● **ABOUT THIS TASK**
Filter the entries that follow, copying every line in which the word "Record" appears.

|---|

(** * CrystalBallSimulator: the two-ball solver hook

    A shallow embedding of [src/hooks/useCrystalBallSolver.ts]: the planner
    (the [useMemo] computing [k] and the [useEffect] computing the first-phase
    sequence), the incremental [step], the batch [runAll] and [reset]; with
    them the [step] of the earlier single-file app and the computations
    [App.tsx] makes to draw the building from the hook's state.

    JavaScript numbers are modelled as [Z]: every value the hook computes from
    integer props is an integer, and [k * (k + 1)] is even, so the division by
    two in the planner is exact.  Arrays are [list Z]; [null] is [None]. *)

From Equations Require Import Equations.
From Stdlib Require Import ZArith List Bool Lia String.
Import ListNotations.
Local Open Scope Z_scope.

(** ** The state of the hook ([src/types/solver.ts]) *)

Record SolverState : Type := mkState {
  sequence : list Z;
  drops : list Z;
  foundFloor : option Z;
  totalDrops : Z;
  finished : bool
}.

(** The value passed to [useState] and the one [reset] installs. *)
Definition emptyState : SolverState :=
  {| sequence := []; drops := []; foundFloor := None;
     totalDrops := 0; finished := false |}.

(** ** Array primitives *)

(** [a.length] as a number. *)
Definition len (a : list Z) : Z := Z.of_nat (List.length a).

(** [a[i]]: [None] stands for [undefined] (index out of range). *)
Definition get (a : list Z) (i : Z) : option Z :=
  if i <? 0 then None else nth_error a (Z.to_nat i).

(** [a.push(x)] appends at the end. *)
Definition push (a : list Z) (x : Z) : list Z := a ++ [x].

(** [a.findIndex(p)]: the index of the first element satisfying [p],
    [-1] when there is none. *)
Fixpoint findIndexFrom (p : Z -> bool) (a : list Z) (i : Z) : Z :=
  match a with
  | [] => -1
  | d :: a' => if p d then i else findIndexFrom p a' (i + 1)
  end.

Definition findIndex (p : Z -> bool) (a : list Z) : Z := findIndexFrom p a 0.

(** ** The planner *)

(** [while ((kLocal * (kLocal + 1)) / 2 < n) kLocal++; return kLocal;] *)
Equations? k_loop (n kLocal : Z) : Z by wf (Z.to_nat (n - kLocal)) lt :=
  k_loop n kLocal with Z_lt_dec ((kLocal * (kLocal + 1)) / 2) n => {
    | left _ := k_loop n (kLocal + 1);
    | right _ := kLocal }.
Proof.
  assert (kLocal < n); [| lia].
  assert (0 <= kLocal * (kLocal + 1) / 2) by (apply Z.div_pos; nia).
  destruct (Z_lt_dec kLocal 0); [lia |].
  assert (kLocal <= kLocal * (kLocal + 1) / 2); [| lia].
  apply Z.div_le_lower_bound; nia.
Qed.

(** [const k = useMemo(() => { let kLocal = 0; ... }, [n])] *)
Definition k (n : Z) : Z := k_loop n 0.

(** [while (current < n && step > 0) { seq.push(current); step -= 1; current += step; }]
    started with an accumulator [seq]. *)
Equations? seq_loop (n : Z) (seq : list Z) (step current : Z) : list Z
  by wf (Z.to_nat step) lt :=
  seq_loop n seq step current with Z_lt_dec current n => {
    | left _ with Z_gt_dec step 0 => {
      | left _ := seq_loop n (push seq current) (step - 1) (current + (step - 1));
      | right _ := seq };
    | right _ := seq }.
Proof.
  lia.
Qed.

(** ** The body of [useCrystalBallSolver({ n, secretF })] *)

(** What [step] returns: [{ action, floorTested?, broke? }]. *)
Record StepResult : Type := mkResult {
  action : string;
  floorTested : option Z;
  broke : option bool
}.
Lemma start_roles (t : option string) (g : Game) :
  roles (snd (start t g)) = roles g
  \/ roles (snd (start t g))
     = ["duke"; "captain"; "assassin"; "contessa";
        if str_is t "inquisitors" then "inquisitor" else "ambassador"].
Proof.
  unfold start. rewrite bind_get. cbv beta. rewrite bind_run.
  destruct (negb (StateName_eqb (name (state g)) WAITING_FOR_PLAYERS)); [left; reflexivity|].
  rewrite throwIf_false. cbv beta iota.
  destruct (MIN_PLAYERS <=? numPlayers g); [|left; reflexivity].
  right. cbv zeta. rewrite bind_run. unfold modify at 1. cbv beta iota.
  match goal with
  | |- roles (snd (?m ?g1)) = _ =>
      assert (Hm : calm m) by (pose proof dealLoop_calm; unfold buildDeck; calm_auto);
      destruct (Hm g1) as (_ & -> & _)
  end.
  reflexivity.
Qed.

Section Roles_facts.
Variable actions : string -> option Action.
Variable epithets : list string.
Variable aiPlayer : Connection.

(** Outside the lobby no command touches the roles in play, and none leads
    back into the lobby. *)
Lemma command_keeps_roles i c g :
  name (state g) <> WAITING_FOR_PLAYERS ->
  roles (snd (command actions epithets aiPlayer i c g)) = roles g
  /\ name (state (snd (command actions epithets aiPlayer i c g))) <> WAITING_FOR_PLAYERS.
Proof.
  intros Hw.
  destruct (command_cases actions epithets aiPlayer i c g) as [[e ->]|(_ & _ & ->)];
    [split; [reflexivity|assumption]|].
  assert (Hd : roles (snd (dispatch actions epithets aiPlayer i c g)) = roles g
               /\ name (state (snd (dispatch actions epithets aiPlayer i c g)))
                  <> WAITING_FOR_PLAYERS).
  { destruct (String.eqb (cmd_command c) "start") eqn:Estart.
    - destruct (lobby_command_rejected actions epithets aiPlayer i c g Hw) as [e ->]; [auto|].
      split; [reflexivity|assumption].
    - destruct (dispatch_calm actions epithets aiPlayer i c Estart g) as (_ & H2 & H3). auto. }
  apply (then_emit _ g (fun g' => roles g' = roles g
                                  /\ name (state g') <> WAITING_FOR_PLAYERS)); [|exact Hd].
  intros g1. destruct (emitState_idle g1) as (_ & _ & Hr & Hs & _). rewrite Hr, Hs. auto.
Qed.
Lemma py_round_floor a : 0.1 <= a -> 0.1 <= py_round 2 a.
Proof.
  intros Ha. assert (E : py_round 2 0.1 == 0.1) by reflexivity.
  rewrite <- E. now apply py_round_mono.
Qed.

(** * Facts about rounding to double precision *)

Lemma round_half_even_near q :
  q - (1 # 2) <= inject_Z (round_half_even q) <= q + (1 # 2).
Proof.
  unfold round_half_even.
  pose proof (Qfloor_le q) as Hlo. pose proof (Qlt_floor q) as Hhi.
  rewrite inject_Z_plus in Hhi. change (inject_Z 1) with 1 in Hhi.
  destruct (Qcompare (q - inject_Z (Qfloor q)) (1 # 2)) eqn:E.
  - apply Qeq_alt in E.
    destruct (Z.even (Qfloor q));
      [|rewrite inject_Z_plus; change (inject_Z 1) with 1]; lra.
  - apply Qlt_alt in E. lra.
  - apply Qgt_alt in E. rewrite inject_Z_plus. change (inject_Z 1) with 1. lra.
Qed.

Lemma pow2_pos e : 0 < 2 ^ e.
Proof. apply Qpower_0_lt. reflexivity. Qed.

Lemma Qeqb0_spec q : Qeqb0 q = true <-> q == 0.
Proof.
  unfold Qeqb0, Qeq. simpl. rewrite Z.eqb_eq. lia.
Qed.


Lemma scaled_bounds (A P nq dq aq bq : Q) :
  0 < nq -> 0 < dq -> 0 < aq -> 0 < bq -> 0 < P -> 0 < A ->
  aq <= nq -> nq < 2 * aq -> bq <= dq -> dq < 2 * bq ->
  A * dq == nq -> P * (inject_Z (2 ^ 52) * bq) == aq ->
  inject_Z (2 ^ 51) * P < A /\ A < inject_Z (2 ^ 53) * P.
Proof.
  intros Hn Hd Ha Hb HP HA Han Hna Hbd Hdb EA EP.
  change (inject_Z (2 ^ 52)) with 4503599627370496 in EP.
  change (inject_Z (2 ^ 51)) with 2251799813685248.
  change (inject_Z (2 ^ 53)) with 9007199254740992.
  split.
  - destruct (Qlt_le_dec (2251799813685248 * P) A) as [H|H]; [exact H|exfalso].
    assert (H1 : A * dq * (4503599627370496 * bq)
                 <= 2251799813685248 * P * dq * (4503599627370496 * bq)).
    { apply Qmult_le_compat_r; [|nra]. apply Qmult_le_compat_r; [exact H | lra]. }
    assert (H2 : 2251799813685248 * P * dq * (4503599627370496 * bq)
                 == 2251799813685248 * aq * dq) by (rewrite <- EP; ring).
    assert (H3 : aq * dq < aq * (2 * bq)).
    { rewrite !(Qmult_comm aq). apply Qmult_lt_compat_r; assumption. }
    assert (H4 : aq * bq <= nq * bq).
    { apply Qmult_le_compat_r; [assumption | lra]. }
    rewrite EA, H2 in H1. nra.
  - destruct (Qlt_le_dec A (9007199254740992 * P)) as [H|H]; [exact H|exfalso].
    assert (H1 : 9007199254740992 * P * dq * (4503599627370496 * bq)
                 <= A * dq * (4503599627370496 * bq)).
    { apply Qmult_le_compat_r; [|nra]. apply Qmult_le_compat_r; [exact H | lra]. }
    assert (H2 : 9007199254740992 * P * dq * (4503599627370496 * bq)
                 == 9007199254740992 * aq * dq) by (rewrite <- EP; ring).
    assert (H3 : nq * bq < 2 * aq * bq).
    { apply Qmult_lt_compat_r; assumption. }
    assert (H4 : aq * bq <= aq * dq).
    { rewrite !(Qmult_comm aq). apply Qmult_le_compat_r; [assumption | lra]. }
    rewrite EA, H2 in H1. nra.
Qed.
(** the scaled value has 53 binary digits *)
Lemma b64_significand q :
  ~ q == 0 ->
  inject_Z (2 ^ 52) <= Qabs q / 2 ^ b64_exponent q < inject_Z (2 ^ 53).
Proof.
  intros Hq. unfold b64_exponent.
  set (n := Z.abs (Qnum q)). set (d := Zpos (Qden q)).
  set (e := (Z.log2 n - Z.log2 d - 52)%Z).
  assert (Hn : (0 < n)%Z).
  { unfold n. assert (Qnum q <> 0)%Z; [|lia].
    intros E. apply Hq. unfold Qeq. simpl. lia. }
  assert (Hd : (0 < d)%Z) by (unfold d; lia).
  destruct (Z.log2_spec n Hn) as [Hn1 Hn2].
  destruct (Z.log2_spec d Hd) as [Hd1 Hd2].
  pose proof (Z.log2_nonneg n) as Hln. pose proof (Z.log2_nonneg d) as Hld.
  assert (Habs : Qabs q == inject_Z n / inject_Z d).
  { unfold Qabs, n, d. destruct q as [a b]. simpl. unfold Qeq, Qdiv, Qmult, Qinv.
    simpl. lia. }
  assert (H2 : ~ (2:Q) == 0) by (intros E; discriminate E).
  assert (HP : 2 ^ e * (inject_Z (2 ^ 52) * inject_Z (2 ^ Z.log2 d))
               == inject_Z (2 ^ Z.log2 n)).
  { unfold e. rewrite !Qpower_minus by exact H2.
    rewrite !Zpower_Qpower by lia.
    change (inject_Z 2) with (2:Q).
    field. apply Qpower_not_0; exact H2. }
  assert (Hpos : 0 < Qabs q).
  { rewrite Habs. apply Qlt_shift_div_l; [|rewrite Qmult_0_l];
      (replace 0 with (inject_Z 0) by reflexivity); rewrite <- Zlt_Qlt; lia. }
  destruct (scaled_bounds (Qabs q) (2 ^ e) (inject_Z n) (inject_Z d)
              (inject_Z (2 ^ Z.log2 n)) (inject_Z (2 ^ Z.log2 d)))
    as [F1 F2];
    try ((replace 0 with (inject_Z 0) by reflexivity); rewrite <- Zlt_Qlt; lia).
  - apply pow2_pos.
  - exact Hpos.
  - rewrite <- Zle_Qle. exact Hn1.
  - change 2 with (inject_Z 2). rewrite <- inject_Z_mult, <- Zlt_Qlt.
    rewrite Z.pow_succ_r in Hn2 by lia. exact Hn2.
  - rewrite <- Zle_Qle. exact Hd1.
  - change 2 with (inject_Z 2). rewrite <- inject_Z_mult, <- Zlt_Qlt.
    rewrite Z.pow_succ_r in Hd2 by lia. exact Hd2.
  - rewrite Habs. field. intros E.
    assert (inject_Z 0 < inject_Z d) by (rewrite <- Zlt_Qlt; lia).
    change (inject_Z 0) with 0 in *. lra.
  - exact HP.
  - pose proof (pow2_pos e) as Hpe.
    destruct (Qlt_le_dec (Qabs q) (inject_Z (2 ^ 52) * 2 ^ e)) as [Hlt|Hge].
    + assert (E1 : 2 ^ (e - 1) == 2 ^ e * (1 # 2)).
      { rewrite Qpower_minus by exact H2. reflexivity. }
      rewrite E1. clear E1 HP. set (P := 2 ^ e) in *. clearbody P.
      change (inject_Z (2 ^ 52)) with 4503599627370496 in *.
      change (inject_Z (2 ^ 51)) with 2251799813685248 in *.
      change (inject_Z (2 ^ 53)) with 9007199254740992 in *.
      split.
      * apply Qle_shift_div_l; lra.
      * apply Qlt_shift_div_r; lra.
    + split.
      * apply Qle_shift_div_l; [exact Hpe | exact Hge].
      * apply Qlt_shift_div_r; [exact Hpe | exact F2].
Qed.

Lemma b64_error q : Qabs (b64 q - q) <= b64_eps * Qabs q.
Proof.
  unfold b64. destruct (Qeqb0 q) eqn:E0.
  - apply Qeqb0_spec in E0. rewrite E0. vm_compute. discriminate.
  - assert (Hq : ~ q == 0).
    { intros E. apply Qeqb0_spec in E. congruence. }
    cbv zeta. pose proof (b64_significand q Hq) as [Hs _].
    set (u := 2 ^ b64_exponent q) in *.
    assert (Hu : 0 < u) by apply pow2_pos.
    pose proof (round_half_even_near (q / u)) as [Hlo Hhi].
    set (r := inject_Z (round_half_even (q / u))) in *.
    assert (Eq' : q == q / u * u) by (field; lra).
    assert (Hd : Qabs (r * u - q) == Qabs (r - q / u) * u).
    { transitivity (Qabs ((r - q / u) * u)).
      - apply Qabs_wd. field. lra.
      - rewrite Qabs_Qmult, (Qabs_pos u) by lra. reflexivity. }
    rewrite Hd.
    assert (Hr : Qabs (r - q / u) <= 1 # 2) by (apply Qabs_Qle_condition; lra).
    assert (Hau : Qabs q == Qabs q / u * u) by (field; lra).
    change (inject_Z (2 ^ 52)) with 4503599627370496 in Hs.
    assert (Hx : (1 # 2) * u <= b64_eps * (Qabs q / u) * u).
    { apply Qmult_le_compat_r; [|lra]. unfold b64_eps. lra. }
    rewrite Hau at 1.
    apply Qle_trans with ((1 # 2) * u).
    + apply Qmult_le_compat_r; [exact Hr | lra].
    + rewrite Qmult_assoc. exact Hx.
Qed.

Lemma b64_bounds q : 0 <= q -> q * (1 - b64_eps) <= b64 q <= q * (1 + b64_eps).
Proof.
  intros Hq. pose proof (b64_error q) as He.
  rewrite (Qabs_pos q) in He by exact Hq.
  apply Qabs_Qle_condition in He. lra.
Qed.

(** * Facts about the stable sorts *)

Section SortFacts.
Import Spec.
Context {A : Type} (key : A -> Q).

Lemma descending_cons x l :
  descending l -> Forall (fun y => y <= x) l -> descending (x :: l).
Proof. intros. now constructor. Qed.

|---|

● **REPLY**
Record SolverState : Type := mkState {
Record StepResult : Type := mkResult {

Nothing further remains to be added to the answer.